SCT’s primary program, NTx?-265, is a therapeutic regimen of two approved and clinically well-defined drugs, human Chorionic Gonadotropin (“hCG”) and Erythropoietin (“EPO”), targeting the treatment of stroke. The twin objectives of the regimen are to stimulate the growth and differentiation of new neurons to replace the brain cells that were lost or damaged by the stroke, and importantly, to direct motor, visual and cognitive recovery after acute ischemic stroke. Animal studies have shown a significant recovery in motor function after receiving the NTx?-265 regimen 24-48 hours post stroke. Encouraging final clinical results from SCT’s completed BETAS (Beta-hCG + Erythropoietin in Acute Stroke) Phase IIa stroke trial were presented at the International Stroke Conference in February 2009, showing clinically relevant recovery in 12 of 12 patients who received the complete regimen. In May of 2008, SCT began recruiting patients for its multi-centre, double-blind, placebo-controlled REGENESIS (a Phase II prospective, randomized, double-blind, placebo controlled study of NTx?-265: hCG and epoetin alfa in acute ischemic stroke patients) Phase IIb stroke study for NTx?-265 with primary endpoints of safety and efficacy.

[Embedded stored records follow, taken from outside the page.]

(** C4.  On a supervisor with a waiter goroutine and a free lock, [Close]
    returns and leaves an error recorded, and a restart whose launch
    fails returns the error of its [initPpocr] and records it.  While an
    error is recorded, [Ocr] returns it and leaves the supervisor, its
    pipes and its log as they were, and so does [OcrFile] when the lock
    is free; with the lock held, [OcrFile] never returns.  The only step
    after which no error is recorded any more is a restart whose
    [initPpocr] succeeded.  And the lock does get held for ever: after a
    restart that could not start the worker the error is recorded, but no
    waiter goroutine is left, so that the next restart never returns,
    and from then on [OcrFile] and [Close] wait for the lock. *)
Theorem sticky_error :
  (forall p,
      ppLock p = false -> restartExitChanClosed p = false -> hasWaiter p ->
      exists p', Close p = Ret None p' /\ internalErr p' <> None
                 /\ ppLock p' = false)
  /\ (forall l p,
         ppLock p = false -> hasWaiter p -> failsToLaunch l ->
         exists e p', restartTick l p = Ret (Some e) p'
                      /\ internalErr p' = Some e /\ ppLock p' = false)
  /\ (forall p e path image,
         internalErr p = Some e ->
         Ocr image p = Ret (None, Some e) p
         /\ (ppLock p = false -> OcrFile path p = Ret (None, Some e) p)
         /\ (ppLock p = true -> OcrFile path p = Block p))
  /\ (forall o p p',
         internalErr p <> None -> runOp o p = Ret tt p' ->
         internalErr p' = None ->
         exists l, o = OpRestart l /\ restartTick l p = Ret None p')
  /\ (forall l1 l2 p path image,
         ppLock p = false -> hasWaiter p -> notStarted l1 ->
         exists e p1 p2,
           restartTick l1 p = Ret (Some e) p1
           /\ restartTick l2 p1 = Block p2
           /\ internalErr p2 = Some e /\ ppLock p2 = true
           /\ OcrFile path p2 = Block p2
           /\ Close p2 = Block p2
           /\ Ocr image p2 = Ret (None, Some e) p2).
Proof.
  assert (Hclose : forall p r p',
             restartExitChanClosed p = false -> Close p = Ret r p' ->
             internalErr p' <> None).
  { intros p r p' Hc H. unfold Close in H.
    destruct (ppLock p) eqn:El; [now rewrite withLock_held in H|].
    rewrite withLock_free in H by exact El. run.
    cbn [restartExitChanClosed setPpLock] in H. rewrite Hc in H.
    destruct (close _) as [r0 p0| |] eqn:Ec; try discriminate.
    injection H as <- <-. apply close_keeps in Ec.
    destruct Ec as (_ & _ & Hk). cbn. apply Hk. discriminate. }
  assert (Hfile : forall p e path,
             internalErr p = Some e -> ppLock p = false ->
             OcrFile path p = Ret (None, Some e) p).
  { intros p e path H Hl. unfold OcrFile. rewrite withLock_free by exact Hl.
    run. cbn [internalErr setPpLock]. rewrite H. f_equal.
    destruct p; cbn in *; now subst. }
  split; [|split; [|split; [|split]]].
  - intros p Hl Hc Hw.
    destruct (Close_returns p Hl Hc Hw) as (p' & E & _ & Hk & _ & _ & _ & Hi).
    exists p'. now repeat split.
  - intros l p Hl Hw Hf.
    destruct (restartTick_runs l p Hl Hw) as (p0 & _ & E).
    destruct (initPpocr_fails l (exePath p) (args p) p0 Hf) as (e & p1 & Ei).
    rewrite Ei in E. exists e. eexists. split; [exact E|]. now split.
  - intros p e path image H. split; [|split].
    + unfold Ocr. run. now rewrite H.
    + now apply Hfile.
    + intros Hl. unfold OcrFile. now apply withLock_held.
  - intros o p p' Hp H Hn. destruct o as [|path|image|l|st]; cbn [runOp] in H.
    + exfalso. run. destruct (Close p) as [r p0| |] eqn:E; try discriminate.
      injection H as <-. destruct (restartExitChanClosed p) eqn:Ec.
      * destruct (ppLock p) eqn:El;
          [unfold Close in E; now rewrite withLock_held in E|].
        rewrite (Close_again p El Ec) in E. injection E as _ <-. contradiction.
      * exact (Hclose _ _ _ Ec E Hn).
    + exfalso. destruct (internalErr p) as [e|] eqn:E; [|contradiction].
      run. destruct (ppLock p) eqn:El.
      * unfold OcrFile in H. now rewrite withLock_held in H.
      * rewrite (Hfile p e path E El) in H. injection H as <-. congruence.
    + exfalso. destruct (internalErr p) as [e|] eqn:E; [|contradiction].
      unfold Ocr in H. run. rewrite E in H. injection H as <-. congruence.
    + exists l. split; [reflexivity|]. run.
      destruct (restartTick l p) as [x p0| |] eqn:E; try discriminate.
      injection H as <-. apply restartTick_records in E as Hx.
      destruct Hx as [Hx _]. rewrite Hn in Hx. now subst x.
    + exfalso. unfold workerExit in H. destruct (cmd p); injection H as <-;
        try contradiction.
      revert Hn. apply waiterSees_internalErr. exact Hp.
  - intros l1 l2 p path image Hl Hw Hs.
    destruct (restartTick_runs l1 p Hl Hw) as (p0 & Ec & E).
    assert (Hsig0 : exitSignal p0 = false).
    { destruct (close_returns (setPpLock true p) Hw) as (q & Eq & Hq & _).
      rewrite Ec in Eq. now injection Eq as <-. }
    destruct (initPpocr_notStarted l1 (exePath p) (args p) p0 Hs)
      as (e & p1 & Ei & Hcmd & Hex & _).
    rewrite Ei in E. exists e. eexists.
    destruct (close_blocks (setPpLock true (setPpLock false (setInternalErr (Some e) p1))))
      as (p2 & Eb & _ & _ & Hk & Hie & _).
    { cbn. congruence. }
    { cbn. congruence. }
    exists p2. split; [exact E|].
    assert (Hb : restartTick l2 (setPpLock false (setInternalErr (Some e) p1)) = Block p2).
    { unfold restartTick, Lock. run. cbn [ppLock setPpLock]. now rewrite Eb. }
    split; [exact Hb|]. cbn in Hk, Hie.
    split; [exact Hie|]. split; [exact Hk|].
    split; [unfold OcrFile; now apply withLock_held|].
    split; [unfold Close; now apply withLock_held|].
    unfold Ocr. run. now rewrite Hie.
Qed.

(** The theorem at a running supervisor: a [Close]; a restart with a
    worker that ends without a word; a restart with a worker that cannot
    be started, followed by another restart. *)
Lemma sticky_error_witness :
  (exists p', Close runningPpocr = Ret None p' /\ internalErr p' <> None)
  /\ (exists e p', restartTick silentLaunch runningPpocr = Ret (Some e) p'
                   /\ internalErr p' = Some e)
  /\ (exists e p1 p2,
         restartTick brokenLaunch runningPpocr = Ret (Some e) p1
         /\ restartTick helloLaunch p1 = Block p2
         /\ internalErr p2 = Some e
         /\ OcrFile "x.png" p2 = Block p2).
Proof.
  assert (Hw : hasWaiter runningPpocr) by (left; repeat split).
  assert (Hs : failsToLaunch silentLaunch).
  { right. split; [|left; discriminate].
    intros (n & _ & _ & H). cbn in H. rewrite firstn_nil in H. discriminate. }
  assert (Hb : notStarted brokenLaunch) by (right; right; discriminate).
  destruct sticky_error as (H1 & H2 & _ & _ & H5).
  split; [|split].
  - destruct (H1 runningPpocr eq_refl eq_refl Hw) as (p' & E & Hi & _).
    exists p'. now split.
  - destruct (H2 silentLaunch runningPpocr eq_refl Hw Hs) as (e & p' & E & Hi & _).
    exists e, p'. now split.
  - destruct (H5 brokenLaunch helloLaunch runningPpocr "x.png" [] eq_refl Hw Hb)
      as (e & p1 & p2 & E1 & E2 & Hi & _ & Hf & _).
    exists e, p1, p2. now repeat split.
Defined.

Due to an unrelated German clinical study, the REGENESIS Phase IIb clinical trial was officially placed on clinical hold in September 2008 at the request of Health Canada and the U.S. Food and Drug Administration (“FDA”). The clinical hold was formally lifted by FDA on May 14, 2009. Health Canada approved the modified REGENESIS Phase IIb stroke trial on July 20, 2009and the Drug Controller General of India (“DCGI”) followed shortly thereafter on July 21, 2009 issuing the Company a No Objection Letter (“NOL”) for the same protocol. This trial is co-Led by two principal investigators: Dr. Steven C. Cramer from the University of California, Irvine and Dr. Michael D. Hill of Foothills Hospital at the University of Calgary. The recruitment target for this study is to enroll 128 patients. The Indian, U.S., and Canadian protocols share similar design, as well as safety and efficacy endpoints.

On August 11, 2009, the Company announced the enrollment of its first patient in the dose response designed modified REGENESIS Phase IIb stroke trial. It is expected that the Company will complete recruiting by the end of Q1 2010 in the modified REGENESIS phase IIb stroke trial using NTx?-265. A top-line read of the data is anticipated to be available.